<<<<

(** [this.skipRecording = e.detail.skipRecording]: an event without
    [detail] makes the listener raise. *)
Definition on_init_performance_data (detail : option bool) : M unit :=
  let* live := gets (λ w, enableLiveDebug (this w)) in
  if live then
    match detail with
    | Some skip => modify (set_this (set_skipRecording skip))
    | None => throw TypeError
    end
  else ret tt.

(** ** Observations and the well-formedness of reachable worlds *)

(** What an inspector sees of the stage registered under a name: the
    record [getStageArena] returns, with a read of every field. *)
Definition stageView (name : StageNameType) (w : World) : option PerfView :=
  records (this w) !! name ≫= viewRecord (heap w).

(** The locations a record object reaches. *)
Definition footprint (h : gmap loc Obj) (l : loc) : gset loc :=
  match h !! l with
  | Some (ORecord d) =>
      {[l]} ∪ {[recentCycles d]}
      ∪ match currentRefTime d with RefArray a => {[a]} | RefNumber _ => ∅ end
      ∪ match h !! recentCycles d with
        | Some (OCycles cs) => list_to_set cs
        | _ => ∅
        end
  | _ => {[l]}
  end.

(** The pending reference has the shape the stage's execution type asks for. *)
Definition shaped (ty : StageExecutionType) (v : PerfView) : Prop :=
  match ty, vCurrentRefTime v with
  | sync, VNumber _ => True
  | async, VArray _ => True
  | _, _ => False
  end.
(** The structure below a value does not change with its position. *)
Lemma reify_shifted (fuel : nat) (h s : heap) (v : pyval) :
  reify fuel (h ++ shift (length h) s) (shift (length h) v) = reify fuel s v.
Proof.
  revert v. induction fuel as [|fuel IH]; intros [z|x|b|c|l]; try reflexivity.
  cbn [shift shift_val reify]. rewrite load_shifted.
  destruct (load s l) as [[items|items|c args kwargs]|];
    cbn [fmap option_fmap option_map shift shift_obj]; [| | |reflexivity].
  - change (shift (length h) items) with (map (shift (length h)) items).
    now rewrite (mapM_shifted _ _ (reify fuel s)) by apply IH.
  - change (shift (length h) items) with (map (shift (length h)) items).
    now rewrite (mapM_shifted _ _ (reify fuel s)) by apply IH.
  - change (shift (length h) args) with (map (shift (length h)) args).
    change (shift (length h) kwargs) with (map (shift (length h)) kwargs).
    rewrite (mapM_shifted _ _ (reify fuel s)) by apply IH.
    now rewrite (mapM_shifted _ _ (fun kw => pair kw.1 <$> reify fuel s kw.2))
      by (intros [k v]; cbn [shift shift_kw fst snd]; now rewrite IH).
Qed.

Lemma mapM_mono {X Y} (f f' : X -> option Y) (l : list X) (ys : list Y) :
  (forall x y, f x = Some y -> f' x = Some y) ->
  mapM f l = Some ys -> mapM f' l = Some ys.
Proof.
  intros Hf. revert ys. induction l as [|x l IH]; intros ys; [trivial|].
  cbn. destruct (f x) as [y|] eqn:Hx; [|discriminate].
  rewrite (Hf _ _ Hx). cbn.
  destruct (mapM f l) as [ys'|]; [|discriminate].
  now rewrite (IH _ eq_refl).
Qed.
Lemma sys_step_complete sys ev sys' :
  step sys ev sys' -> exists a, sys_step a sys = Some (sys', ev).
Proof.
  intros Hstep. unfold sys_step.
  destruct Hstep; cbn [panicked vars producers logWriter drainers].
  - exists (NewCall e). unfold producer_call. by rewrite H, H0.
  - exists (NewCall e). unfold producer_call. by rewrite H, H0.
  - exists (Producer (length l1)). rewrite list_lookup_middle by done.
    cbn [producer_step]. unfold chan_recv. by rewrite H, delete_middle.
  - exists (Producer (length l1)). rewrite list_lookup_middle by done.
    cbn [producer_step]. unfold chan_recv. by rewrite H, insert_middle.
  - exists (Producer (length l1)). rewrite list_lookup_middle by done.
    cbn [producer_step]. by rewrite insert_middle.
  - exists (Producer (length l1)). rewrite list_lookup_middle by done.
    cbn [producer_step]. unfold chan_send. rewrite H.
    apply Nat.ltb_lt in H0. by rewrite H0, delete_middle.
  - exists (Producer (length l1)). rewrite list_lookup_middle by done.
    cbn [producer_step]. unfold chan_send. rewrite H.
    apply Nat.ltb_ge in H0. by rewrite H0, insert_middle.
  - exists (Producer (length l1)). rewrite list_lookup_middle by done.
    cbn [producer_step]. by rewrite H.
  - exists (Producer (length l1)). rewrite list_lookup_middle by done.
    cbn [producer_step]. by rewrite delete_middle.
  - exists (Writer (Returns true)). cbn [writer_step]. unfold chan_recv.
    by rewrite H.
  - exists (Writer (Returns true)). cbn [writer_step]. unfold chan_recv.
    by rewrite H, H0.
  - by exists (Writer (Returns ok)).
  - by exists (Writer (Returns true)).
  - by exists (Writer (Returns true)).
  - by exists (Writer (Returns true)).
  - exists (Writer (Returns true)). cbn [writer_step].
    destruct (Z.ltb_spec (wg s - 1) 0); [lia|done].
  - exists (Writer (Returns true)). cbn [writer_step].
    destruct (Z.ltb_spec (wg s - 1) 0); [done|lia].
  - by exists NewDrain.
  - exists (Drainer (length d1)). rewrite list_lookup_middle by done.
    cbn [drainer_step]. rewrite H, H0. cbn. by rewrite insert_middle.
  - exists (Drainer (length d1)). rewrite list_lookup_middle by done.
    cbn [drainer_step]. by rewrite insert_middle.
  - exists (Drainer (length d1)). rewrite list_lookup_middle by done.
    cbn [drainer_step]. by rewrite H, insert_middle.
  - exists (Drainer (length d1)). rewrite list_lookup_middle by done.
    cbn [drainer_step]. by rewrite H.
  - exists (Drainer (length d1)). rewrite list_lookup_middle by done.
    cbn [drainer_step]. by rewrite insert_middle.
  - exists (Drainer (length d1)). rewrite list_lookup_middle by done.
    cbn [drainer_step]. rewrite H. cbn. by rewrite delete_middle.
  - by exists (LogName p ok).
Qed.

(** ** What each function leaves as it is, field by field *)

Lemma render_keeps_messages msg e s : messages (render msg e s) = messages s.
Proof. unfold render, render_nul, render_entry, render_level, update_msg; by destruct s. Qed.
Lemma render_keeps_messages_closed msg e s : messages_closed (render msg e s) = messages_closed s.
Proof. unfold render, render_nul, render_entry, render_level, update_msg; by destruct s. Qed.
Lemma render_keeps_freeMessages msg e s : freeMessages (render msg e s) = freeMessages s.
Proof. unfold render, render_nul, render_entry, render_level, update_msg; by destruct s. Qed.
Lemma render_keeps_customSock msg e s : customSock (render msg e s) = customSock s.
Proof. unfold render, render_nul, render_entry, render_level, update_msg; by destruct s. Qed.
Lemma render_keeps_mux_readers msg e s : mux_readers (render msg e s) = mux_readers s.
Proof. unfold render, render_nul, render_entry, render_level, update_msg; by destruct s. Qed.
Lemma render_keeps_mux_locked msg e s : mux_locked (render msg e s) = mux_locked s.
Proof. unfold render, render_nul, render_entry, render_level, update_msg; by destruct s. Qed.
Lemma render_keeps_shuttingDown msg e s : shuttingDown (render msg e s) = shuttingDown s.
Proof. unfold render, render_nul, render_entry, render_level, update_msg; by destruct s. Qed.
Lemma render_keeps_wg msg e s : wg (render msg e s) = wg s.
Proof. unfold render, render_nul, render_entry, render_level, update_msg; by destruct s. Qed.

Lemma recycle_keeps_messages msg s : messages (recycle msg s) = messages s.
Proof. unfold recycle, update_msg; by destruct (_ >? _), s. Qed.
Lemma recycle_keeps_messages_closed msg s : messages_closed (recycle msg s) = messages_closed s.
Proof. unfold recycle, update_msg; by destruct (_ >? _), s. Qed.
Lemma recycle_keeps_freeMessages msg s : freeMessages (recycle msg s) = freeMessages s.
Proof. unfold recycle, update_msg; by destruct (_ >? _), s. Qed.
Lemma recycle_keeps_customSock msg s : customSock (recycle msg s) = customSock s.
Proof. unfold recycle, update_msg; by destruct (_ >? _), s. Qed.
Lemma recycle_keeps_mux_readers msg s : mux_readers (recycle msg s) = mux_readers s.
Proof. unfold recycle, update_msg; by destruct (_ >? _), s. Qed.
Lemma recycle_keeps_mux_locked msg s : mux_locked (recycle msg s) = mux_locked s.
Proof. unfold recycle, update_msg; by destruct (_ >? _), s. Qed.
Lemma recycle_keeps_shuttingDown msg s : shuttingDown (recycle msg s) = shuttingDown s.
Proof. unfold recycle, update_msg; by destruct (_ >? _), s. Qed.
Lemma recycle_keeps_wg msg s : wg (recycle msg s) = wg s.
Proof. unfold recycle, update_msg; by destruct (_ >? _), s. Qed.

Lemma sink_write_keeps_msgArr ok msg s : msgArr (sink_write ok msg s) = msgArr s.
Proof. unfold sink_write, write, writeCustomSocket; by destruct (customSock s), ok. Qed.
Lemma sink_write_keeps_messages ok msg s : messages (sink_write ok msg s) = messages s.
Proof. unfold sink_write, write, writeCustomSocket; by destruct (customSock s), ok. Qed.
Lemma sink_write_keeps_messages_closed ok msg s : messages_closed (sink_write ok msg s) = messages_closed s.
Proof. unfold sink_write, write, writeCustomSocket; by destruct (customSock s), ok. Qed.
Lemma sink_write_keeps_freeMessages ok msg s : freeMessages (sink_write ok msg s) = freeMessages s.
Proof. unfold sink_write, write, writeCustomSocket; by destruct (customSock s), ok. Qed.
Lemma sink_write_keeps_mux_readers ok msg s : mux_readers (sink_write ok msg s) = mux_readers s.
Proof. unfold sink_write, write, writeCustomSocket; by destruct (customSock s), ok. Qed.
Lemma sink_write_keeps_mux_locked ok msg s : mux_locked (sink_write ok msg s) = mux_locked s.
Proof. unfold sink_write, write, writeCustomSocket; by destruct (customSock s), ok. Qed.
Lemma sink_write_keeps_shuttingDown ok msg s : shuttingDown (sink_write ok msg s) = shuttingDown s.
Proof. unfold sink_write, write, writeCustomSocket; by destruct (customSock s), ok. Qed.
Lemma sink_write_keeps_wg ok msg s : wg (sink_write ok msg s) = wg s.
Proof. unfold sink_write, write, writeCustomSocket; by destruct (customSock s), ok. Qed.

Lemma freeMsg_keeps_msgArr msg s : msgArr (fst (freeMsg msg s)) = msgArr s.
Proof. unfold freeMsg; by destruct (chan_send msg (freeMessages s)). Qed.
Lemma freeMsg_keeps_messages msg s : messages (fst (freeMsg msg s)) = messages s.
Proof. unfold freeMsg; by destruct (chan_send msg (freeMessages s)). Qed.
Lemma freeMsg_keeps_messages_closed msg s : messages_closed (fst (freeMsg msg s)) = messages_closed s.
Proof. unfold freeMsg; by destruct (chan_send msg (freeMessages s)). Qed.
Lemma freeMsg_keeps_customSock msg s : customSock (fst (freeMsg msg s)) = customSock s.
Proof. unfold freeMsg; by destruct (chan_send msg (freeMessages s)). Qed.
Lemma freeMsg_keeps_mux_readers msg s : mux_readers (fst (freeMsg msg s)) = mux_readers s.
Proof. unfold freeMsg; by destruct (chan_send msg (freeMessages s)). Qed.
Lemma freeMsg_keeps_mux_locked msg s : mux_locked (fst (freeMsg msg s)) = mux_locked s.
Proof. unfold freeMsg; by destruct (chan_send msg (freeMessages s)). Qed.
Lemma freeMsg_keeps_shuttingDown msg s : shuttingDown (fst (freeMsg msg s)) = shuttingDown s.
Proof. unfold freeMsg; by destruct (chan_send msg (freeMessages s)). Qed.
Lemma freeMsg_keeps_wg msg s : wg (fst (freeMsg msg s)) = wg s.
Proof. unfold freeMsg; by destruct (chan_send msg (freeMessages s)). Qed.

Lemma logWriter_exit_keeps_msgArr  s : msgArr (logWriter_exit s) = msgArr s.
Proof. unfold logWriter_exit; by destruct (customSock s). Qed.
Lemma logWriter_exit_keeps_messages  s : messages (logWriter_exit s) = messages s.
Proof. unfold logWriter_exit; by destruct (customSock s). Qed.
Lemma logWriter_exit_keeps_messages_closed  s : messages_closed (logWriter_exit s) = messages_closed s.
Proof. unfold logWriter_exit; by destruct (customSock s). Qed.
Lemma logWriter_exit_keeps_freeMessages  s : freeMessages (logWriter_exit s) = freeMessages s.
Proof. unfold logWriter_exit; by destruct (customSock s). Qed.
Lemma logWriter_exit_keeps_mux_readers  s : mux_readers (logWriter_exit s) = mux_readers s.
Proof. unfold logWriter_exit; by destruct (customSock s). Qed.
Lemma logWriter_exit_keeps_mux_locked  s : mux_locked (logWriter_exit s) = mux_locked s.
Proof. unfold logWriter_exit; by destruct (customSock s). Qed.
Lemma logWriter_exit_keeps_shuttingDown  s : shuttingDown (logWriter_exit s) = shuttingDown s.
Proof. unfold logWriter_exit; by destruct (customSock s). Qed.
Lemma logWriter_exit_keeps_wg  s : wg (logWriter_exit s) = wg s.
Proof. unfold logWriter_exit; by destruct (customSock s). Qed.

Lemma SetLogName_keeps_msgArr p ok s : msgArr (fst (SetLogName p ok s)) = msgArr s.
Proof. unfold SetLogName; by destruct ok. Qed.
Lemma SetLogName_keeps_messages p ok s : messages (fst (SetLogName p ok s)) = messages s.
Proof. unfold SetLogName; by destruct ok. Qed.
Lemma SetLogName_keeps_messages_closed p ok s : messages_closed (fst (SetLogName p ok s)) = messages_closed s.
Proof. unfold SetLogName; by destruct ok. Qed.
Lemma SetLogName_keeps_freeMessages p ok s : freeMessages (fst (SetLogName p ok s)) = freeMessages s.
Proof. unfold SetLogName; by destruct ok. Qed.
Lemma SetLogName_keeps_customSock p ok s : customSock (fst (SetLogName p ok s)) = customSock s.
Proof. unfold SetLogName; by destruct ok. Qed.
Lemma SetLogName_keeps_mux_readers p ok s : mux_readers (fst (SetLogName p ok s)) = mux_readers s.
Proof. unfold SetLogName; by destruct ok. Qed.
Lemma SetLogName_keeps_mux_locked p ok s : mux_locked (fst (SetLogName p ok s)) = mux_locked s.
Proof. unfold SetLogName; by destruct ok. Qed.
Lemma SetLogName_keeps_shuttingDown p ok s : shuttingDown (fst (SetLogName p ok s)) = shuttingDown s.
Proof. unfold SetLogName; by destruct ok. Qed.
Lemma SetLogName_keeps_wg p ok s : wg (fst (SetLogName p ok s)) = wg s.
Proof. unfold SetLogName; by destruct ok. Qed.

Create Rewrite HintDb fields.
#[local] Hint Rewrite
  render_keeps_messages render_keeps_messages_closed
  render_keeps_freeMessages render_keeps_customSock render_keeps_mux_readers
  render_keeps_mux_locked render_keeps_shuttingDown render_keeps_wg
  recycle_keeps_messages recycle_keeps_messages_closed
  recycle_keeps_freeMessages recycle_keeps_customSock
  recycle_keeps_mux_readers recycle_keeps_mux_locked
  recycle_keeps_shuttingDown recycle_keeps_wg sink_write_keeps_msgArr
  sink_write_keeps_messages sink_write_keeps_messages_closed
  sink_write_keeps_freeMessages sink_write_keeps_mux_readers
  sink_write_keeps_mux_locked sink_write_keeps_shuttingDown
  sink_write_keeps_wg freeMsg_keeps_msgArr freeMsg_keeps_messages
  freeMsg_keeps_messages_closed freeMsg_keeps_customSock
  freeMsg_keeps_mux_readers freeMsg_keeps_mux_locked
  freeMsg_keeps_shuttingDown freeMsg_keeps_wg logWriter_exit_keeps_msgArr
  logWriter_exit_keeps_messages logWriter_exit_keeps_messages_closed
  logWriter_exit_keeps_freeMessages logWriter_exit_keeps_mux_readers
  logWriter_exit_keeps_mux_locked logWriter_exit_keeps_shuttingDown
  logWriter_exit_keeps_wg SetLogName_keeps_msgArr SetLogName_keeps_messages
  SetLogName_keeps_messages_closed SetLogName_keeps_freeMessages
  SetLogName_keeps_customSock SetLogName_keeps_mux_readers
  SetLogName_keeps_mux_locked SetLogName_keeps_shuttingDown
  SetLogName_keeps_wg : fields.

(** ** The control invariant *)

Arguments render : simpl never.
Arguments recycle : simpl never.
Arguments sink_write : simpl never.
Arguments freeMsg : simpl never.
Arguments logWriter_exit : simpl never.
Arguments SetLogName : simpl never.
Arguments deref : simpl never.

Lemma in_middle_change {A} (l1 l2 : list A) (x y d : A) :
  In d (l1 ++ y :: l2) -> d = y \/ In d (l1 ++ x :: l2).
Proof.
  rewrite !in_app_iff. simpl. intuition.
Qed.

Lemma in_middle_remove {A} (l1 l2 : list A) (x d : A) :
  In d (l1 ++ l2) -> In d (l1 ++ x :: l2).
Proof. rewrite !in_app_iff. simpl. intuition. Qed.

>>>>

**Exercise**: Every line of the entries above that holds "kwargs" should be copied out.

**Answer to the problem**:
  destruct (load s l) as [[items|items|c args kwargs]|];
    change (shift (length h) kwargs) with (map (shift (length h)) kwargs).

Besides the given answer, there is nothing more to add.